Ah, yes, it’s time for another twisted and disturbing retelling of the Pied Piper, courtesy of the animal-loving Jeane. I can’t decide whether this is more disturbing or What Happened in Hamelin – I feel like the latter, because of all the little children – but this is still fairly disturbing. In a good way! I liked it!
The Coachman Rat is all about Cinderella’s rat. On the night of Cinderella’s ball (she’s called Amadea here), an ordinary rat is transformed into a coachman; and at midnight, as she runs away, he is turned back into a rat. Now, however, he can only speak the human language. He is cast out from his family, displayed as a novelty, studied by a scientist, and eventually educated. All he can think of is finding Amadea’s fairy godmother (“the woman of light”, he calls her), to beg her to change him back into a man.
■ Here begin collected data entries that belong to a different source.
Lemma statementOf_creating now line s :
  0 <= nsec now < Second ->
  statementOf now line = Some s ->
  creating s /\ on_grain s /\
  (Timestamp s = now \/ exists x, Timestamp s = time_Unix x).
Proof.
  intros Hn. unfold statementOf.
  destruct (submatch line) as [[[key st] ts]|]; [|discriminate].
  destruct (len ts =? 0).
  - intros [= <-]. unfold creating, on_grain.
    cbn [Type_ CreateIfNotExists CreateWithFrequency CreateWithTimestamp Timestamp].
    split; [repeat split|]. split; [apply (Truncate_in_range now Hn)|].
    left; reflexivity.
  - destruct (Atoi ts) as [x|]; [|discriminate].
    intros [= <-]. unfold creating, on_grain.
    cbn [Type_ CreateIfNotExists CreateWithFrequency CreateWithTimestamp Timestamp].
    split; [repeat split|]. split; [|right; eexists; reflexivity].
    apply Truncate_in_range. unfold Second. cbn [nsec time_Unix]. lia.
Qed.

Lemma batchOf_creating now lines :
  0 <= nsec now < Second ->
  Forall (fun s => creating s /\ on_grain s /\
                   (Timestamp s = now \/ exists x, Timestamp s = time_Unix x))
    (batchOf now lines).
Proof.
  intros Hn. unfold batchOf. induction lines as [|l rest IH]; [constructor|].
  simpl. apply Forall_app. split; [|assumption].
  destruct (statementOf now l) as [s|] eqn:Es; [|constructor].
  constructor; [|constructor].
  apply (statementOf_creating now l s Hn Es).
Qed.

Lemma batchOf_keysAndStates now lines :
  Forall (fun l => fits l = true) lines ->
  map (fun s => (Key s, Value s)) (batchOf now lines) = keysAndStates lines.
Proof.
  unfold batchOf, keysAndStates.
  induction 1 as [|l rest Hl _ IH]; [reflexivity|].
  simpl. rewrite map_app, IH. f_equal.
  unfold fits in Hl. unfold statementOf.
  destruct (submatch l) as [[[key st] ts]|]; [|reflexivity].
  destruct (len ts =? 0); [reflexivity|].
  destruct (Atoi ts); [reflexivity | discriminate].
Qed.

Lemma quiet_not_batch t statements : quiet t -> ~ In (CalledBatch statements) t.
Proof.
  intros Hq Hin. unfold quiet in Hq. rewrite Forall_forall in Hq.
  destruct (Hq _ Hin) as [l E]. discriminate.
Qed.

Lemma In_insertEvents {S Q} `{Store S Q} now body (st : S) statements :
  In (CalledBatch statements) (insertEvents now body st) ->
  statements = batchOf now (Split body).
Proof.
  unfold insertEvents. cbv zeta. intros Hin.
  apply in_app_or in Hin. destruct Hin as [Hin|Hin].
  { destruct (quiet_not_batch _ _ (parseLogs_quiet _ _) Hin). }
  cbn [app In] in Hin.
  destruct Hin as [[= <-]|Hin]; [reflexivity|].
  apply in_app_or in Hin. destruct Hin as [Hin|[Hin|[]]]; [|discriminate].
  destruct (HasErrors _); [|destruct Hin].
  destruct (quiet_not_batch _ _ (errorLogs_quiet _ _) Hin).
Qed.

Section Batches.
Context {S Q FS : Type} `{Store S Q} `{Files FS}.

(** X16.  The batch of an insert request whose timestamps fit, in either
    revision: it holds one statement for each line that is a statement, in
    the order of the lines, with the key and the state of its line.  Each
    statement adds a value at the timestamp of its line, or at the instant
    of the request when the line has none, and creates a missing sequence
    with one value every 15 seconds, from that timestamp truncated to 15
    seconds: for a timestamp that a [time.Time] holds, a whole multiple of
    15 seconds since the epoch, not after the timestamp and less than 15
    seconds before it.  A body without a statement still submits a batch,
    an empty one. *)
Theorem handlerInsert_batch
    (now : Time) (body : string) (w : world S FS) (statements : list Statement) :
  batch_contract ->
  Forall (fun l => fits l = true) (Split body) ->
  0 <= nsec now < Second ->
  In (CalledBatch statements)
     (events (MainGo.handlerInsert now (postRequest body) w))
  \/ In (CalledBatch statements)
        (events (Part002.handlerInsert now (postRequest body) w)) ->
  map (fun s => (Key s, Value s)) statements = keysAndStates (Split body) /\
  Forall creating statements /\
  Forall (fun s => in_range (Timestamp s) -> on_grain s) statements /\
  Forall (fun s => Timestamp s = now \/ exists x, Timestamp s = time_Unix x)
    statements /\
  In (CalledBatch (batchOf now (Split body)))
     (events (MainGo.handlerInsert now (postRequest body) w)) /\
  In (CalledBatch (batchOf now (Split body)))
     (events (Part002.handlerInsert now (postRequest body) w)).
Proof.
  intros Hc Hf Hn.
  rewrite handlerInsert_run, handlerInsert_by_offset_run by assumption.
  unfold events. cbn [snd]. intros Hin.
  assert (E : statements = batchOf now (Split body))
    by (destruct Hin as [Hin|Hin]; apply (In_insertEvents _ _ _ _ Hin)).
  subst statements.
  pose proof (batchOf_creating now (Split body) Hn) as Hall.
  split; [apply batchOf_keysAndStates; assumption|].
  split; [eapply Forall_impl; [|exact Hall]; cbv beta; tauto|].
  split; [eapply Forall_impl; [|exact Hall]; cbv beta; tauto|].
  split; [eapply Forall_impl; [|exact Hall]; cbv beta; tauto|].
  assert (Hb : In (CalledBatch (batchOf now (Split body)))
                 (insertEvents now body (store w))).
  { unfold insertEvents. cbv zeta. apply in_or_app. right. left. reflexivity. }
  split; assumption.
Qed.
End Batches.
(** C8: a code that is not a key of the store is "not found"; it still is
    after any sequence of shorten requests none of which answered with
    that code; and a shorten request changes the reply of [redirecionar]
    for no code other than the one it answers with. *)
Theorem nao_encontrado_estavel (fuel : nat) (st : state) (c : string) :
  url_db st !! c = None →
  redirecionar c st = (NotFound, st)
  ∧ (∀ reqs rs st',
        executar tape fuel (Encurtar <$> reqs) st = Some (rs, st') →
        (∀ u h, Created u h c ∉ rs) →
        redirecionar c st' = (NotFound, st'))
  ∧ (∀ req r st' c',
        encurtar_url tape fuel req st = Some (r, st') →
        (∀ u h, r ≠ Created u h c') →
        fst (redirecionar c' st') = fst (redirecionar c' st)).
Proof.
  intros Hc. split_and!.
  - unfold redirecionar. now rewrite Hc.
  - intros reqs rs st' H Hrs.
    pose proof (executar_encurtar_frame _ _ _ _ _ _ H Hrs) as E.
    unfold redirecionar. now rewrite E, Hc.
  - intros req r st' c' H Hr. apply redirecionar_fst.
    eapply encurtar_url_frame; eauto.
Qed.

Lemma encurtar_url_mono (fuel fuel' : nat) (req : request) (st : state) x :
  (fuel ≤ fuel')%nat →
  encurtar_url tape fuel req st = Some x →
  encurtar_url tape fuel' req st = Some x.
Proof.
  intros Hle. unfold encurtar_url.
  destruct (sem_url_longa (get_json req)) as [[|]|e]; try done.
  destruct (py_getitem (get_json req) "url_longa") as [u|e]; try done.
  destruct (gerar_codigo_curto tape None (rng_pos st)) as [[c|e] pos]; try done.
  destruct (enquanto_colide tape fuel (url_db st) c pos) as [y|] eqn:E; [| done].
  now rewrite (enquanto_colide_mono tape _ _ _ Hle _ _ _ E).
Qed.

(** C9 (amended): whatever [encurtar_url] answers, it is a 400 that
    changes nothing, a 500 ([TypeError]) for a body that is not a JSON
    object, or a 201 whose code is the first candidate of the random source
    that was not a key of the store, every colliding candidate before it
    having been thrown away; with a destination in the body the call
    returns such a 201 exactly when some candidate the random source will
    produce is free (a free code somewhere in the code space is not
    enough); more fuel never changes an answer; and for a body that is
    falsy (missing) or a JSON object the answer is a 201 or a 400, never
    anything else. *)
Theorem colisao_absorvida (req : request) (st : state) :
  (∀ fuel r st',
      encurtar_url tape fuel req st = Some (r, st') →
      (r = BadRequest ∧ st' = st)
      ∨ (r = ServerError TypeError ∧ st' = st ∧ ∀ d, get_json req ≠ PyDict d)
      ∨ (∃ u k,
            r = Created u (host_url req) (candidato tape (rng_pos st) k)
            ∧ url_db st !! candidato tape (rng_pos st) k = None
            ∧ (∀ j, (j < k)%nat → is_Some (url_db st !! candidato tape (rng_pos st) j))
            ∧ url_db st' = <[candidato tape (rng_pos st) k := u]> (url_db st)
            ∧ rng_pos st' = (rng_pos st + 6 * S k)%nat))
  ∧ (∀ d u,
        get_json req = PyDict d → dict_get "url_longa" d = Some u →
        ((∃ k, url_db st !! candidato tape (rng_pos st) k = None)
         ↔ ∃ fuel c st',
             encurtar_url tape fuel req st = Some (Created u (host_url req) c, st')))
  ∧ (∀ fuel fuel' x,
        (fuel ≤ fuel')%nat →
        encurtar_url tape fuel req st = Some x →
        encurtar_url tape fuel' req st = Some x)
  ∧ (truthy (get_json req) = false ∨ (∃ d, get_json req = PyDict d) →
     ∀ fuel r st',
       encurtar_url tape fuel req st = Some (r, st') →
       (r = BadRequest ∧ st' = st)
       ∨ (∃ u c, r = Created u (host_url req) c
                 ∧ url_db st !! c = None ∧ url_db st' !! c = Some u)).
Proof.
  split_and!.
  - intros fuel r st' H.
    apply encurtar_url_inv in H
      as [(_ & -> & ->) | [(Hnd & _ & -> & ->) | (d & u & k & _ & _ & _ & -> & Hfree & Hb & ->)]].
    + now left.
    + right. left. split_and!; done.
    + right. right. exists u, k. split_and!; done.
  - intros d u Hd Hget. split.
    + intros (k & Hfree).
      destruct (encurtar_url_termina req st d u k k Hd Hget Hfree (le_n _))
        as (c & st' & H).
      eauto.
    + intros (fuel & c & st' & H).
      apply encurtar_url_inv in H
        as [(_ & Hr & _) | [(_ & _ & Hr & _) | (d' & v & k & _ & _ & _ & _ & Hfree & _)]];
        try discriminate Hr.
      eauto.
  - intros fuel fuel' x Hle H. eapply encurtar_url_mono; eauto.
  - intros Hbody fuel r st' H.
    apply encurtar_url_inv in H
      as [(_ & -> & ->) | [(Hnd & Ht & _) | (d & u & k & _ & _ & _ & -> & Hfree & _ & ->)]].
    + now left.
    + destruct Hbody as [Hf | (d & Hd)]; [congruence | now destruct (Hnd d)].
    + right. eexists _, _. split_and!; [reflexivity | exact Hfree |].
      simpl. apply lookup_insert_eq.
Qed.

(** C10: a shorten request whose body is [{"url_longa": ""}] is not
    rejected: whenever it is answered, the answer is a 201 with a code [c]
    that was free, [c] is now bound to the empty string and
    [links_criados_total] is one higher; looking [c] up afterwards is
    answered "not found" and changes nothing -- [redirecionamentos_total]
    included --, while the listing shows [c] with the empty string.  The
    request is answered as soon as a candidate of the random source is
    free. *)
Theorem url_vazia_criada_e_nao_encontrada (req : request) (st : state) :
  get_json req = corpo (PyStr "") →
  (∀ fuel r st',
      encurtar_url tape fuel req st = Some (r, st') →
      ∃ c, r = Created (PyStr "") (host_url req) c
           ∧ status r = 201%Z
           ∧ url_db st !! c = None
           ∧ url_db st' = <[c := PyStr ""]> (url_db st)
           ∧ links_criados_total st' = S (links_criados_total st)
           ∧ redirecionar c st' = (NotFound, st')
           ∧ ∃ m, listar_links st' = (Links m, st') ∧ m !! c = Some (PyStr ""))
  ∧ ((∃ k, url_db st !! candidato tape (rng_pos st) k = None) →
     ∃ fuel c st',
       encurtar_url tape fuel req st = Some (Created (PyStr "") (host_url req) c, st')).
Proof.
  intros Hd. split.
  - intros fuel r st' H.
    apply encurtar_url_inv in H
      as [(Hsem & _) | [(Hnd & _) | (d & u & k & Hd' & Hget & _ & -> & Hfree & _ & ->)]].
    + rewrite Hd in Hsem. discriminate Hsem.
    + now destruct (Hnd [("url_longa", PyStr "")]).
    + rewrite Hd in Hd'. injection Hd' as <-. injection Hget as <-.
      eexists. split_and!; try done.
      * unfold redirecionar. simpl url_db. now rewrite lookup_insert_eq.
      * eexists. split; [reflexivity |]. simpl. apply lookup_insert_eq.
  - intros (k & Hfree).
    destruct (encurtar_url_termina req st _ (PyStr "") k k Hd eq_refl Hfree (le_n _))
      as (c & st' & H).
    eauto.
Qed.

End Servico.

(** * The theorems at concrete requests *)

Lemma corrida_executa :
  executar tape_sete 0 corrida (estado_inicial 0) = Some (respostas, estado_final).
Proof. vm_compute. reflexivity. Qed.

Lemma encurtar_url_a :
  encurtar_url tape_sete 0 (pedido url_a) (estado_inicial 0)
  = Some (Created url_a host "ahovCJ", estado_com "ahovCJ" url_a).
Proof. vm_compute. reflexivity. Qed.

(** A body without the key, and no body at all. *)
Lemma encurtar_url_sem_destino_witness :
  (encurtar_url tape_sete 0 (Request host (PyDict [("url", url_a)])) (estado_inicial 0)
   = Some (BadRequest, estado_inicial 0) ∧ status BadRequest = 400%Z)
  ∧ (encurtar_url tape_sete 0 (Request host PyNone) (estado_com "ahovCJ" url_a)
     = Some (BadRequest, estado_com "ahovCJ" url_a) ∧ status BadRequest = 400%Z).
Proof.
  split.
  - apply (encurtar_url_sem_destino tape_sete 0 (Request host (PyDict [("url", url_a)]))).
    right. exists [("url", url_a)]. split; reflexivity.
  - apply (encurtar_url_sem_destino tape_sete 0 (Request host PyNone)).
    left. reflexivity.
Defined.
(** * NanoWeb Forge: the workflow orchestration of [src/App.tsx]

    A shallow embedding of the state handlers of the [App] component
    ([src/App.tsx]) over the data model of [src/types.ts], and the
    properties of the workflow that the specification states about them.

    - [JsString] : the string primitives the handlers call ([split],
      [join], [includes], truthiness), on sequences of code units;
      [Overlap] : how two references, and a reference and a text, can lie
      in one another.
    - The records and enumerations of [src/types.ts], one module per
      interface, under the source's field names.
    - [Updaters] : every [setState] updater of [src/App.tsx] as a pure
      function on [WorkflowState].
    - [Handlers] : the (asynchronous) handlers, as programs of a small
      state-and-outcome monad over an explicit external world.
    - [Reach] : the updaters as the actions of a transition system.
    - [Phases], [Scripted] : names for the stages of a run, and worlds
      that follow a script.
    - [Storage] : the wrapper around [localStorage] and the stored
      gallery; [Views] : the conditions under which the parts of the page
      are rendered; [Ui] : the component as its user meets it.
    - [JsStringFacts], [OverlapFacts], [MirrorFacts], [PatcherFacts],
      [RunFacts], [Cases] : the properties, and runs that show them at
      work.
    - [StorageFacts], [UploadFacts], [AssetFacts], [SiteFacts],
      [LogFacts], [ViewFacts], [UiFacts] : what the storage wrapper, the
      upload, the slots, deployment, hot swap, remix, the log and the
      rendering conditions guarantee besides. *)

From Stdlib Require Import Ascii String.
From stdpp Require Import gmap strings list fin_maps pretty.

(** ** JavaScript string primitives *)
Module JsString.

(** *** On sequences of code units *)
Section CodeUnits.
Context {A : Type} `{EqDecision A}.
Implicit Types (s sep u : list A) (l : list (list A)).

(** The left-to-right scan of [String.prototype.split] for a non-empty
    separator: at each position either the separator starts here, a chunk
    is closed and the separator's units are skipped, or the unit joins the
    current chunk.  [skip] counts the units of a matched separator still
    to be passed over. *)
Fixpoint split_scan (sep : list A) (skip : nat) (s : list A) : list (list A) :=
  match s with
  | [] => [[]]
  | c :: s' =>
    match skip with
    | S k => split_scan sep k s'
    | O =>
      if decide (sep `prefix_of` s)
      then [] :: split_scan sep (length sep - 1) s'
      else match split_scan sep 0 s' with
           | chunk :: rest => (c :: chunk) :: rest
           | [] => [[c]]
           end
    end
  end.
I know, that’s Cinderella, not the Pied Piper. It’s both! The Pied Piper comes into it later. Not in a nice way. As Robert seeks to become human, he learns more and more about the ugliness in humans. (Spoilers!) A revolutionary uses him in a plot to bring down the Prince and Princess – their happily ever after turns into a nightmare when he is beheaded and she is burned as a witch. Robert, restored to manhood just at the moment of her death, vows revenge for the death of the Princess.
Not a very triumph-of-the-human-spirit-y book, but I liked it. Robert becomes neither human nor rat – he says – but in reality he is becoming the worst of human and rat to destroy his enemy.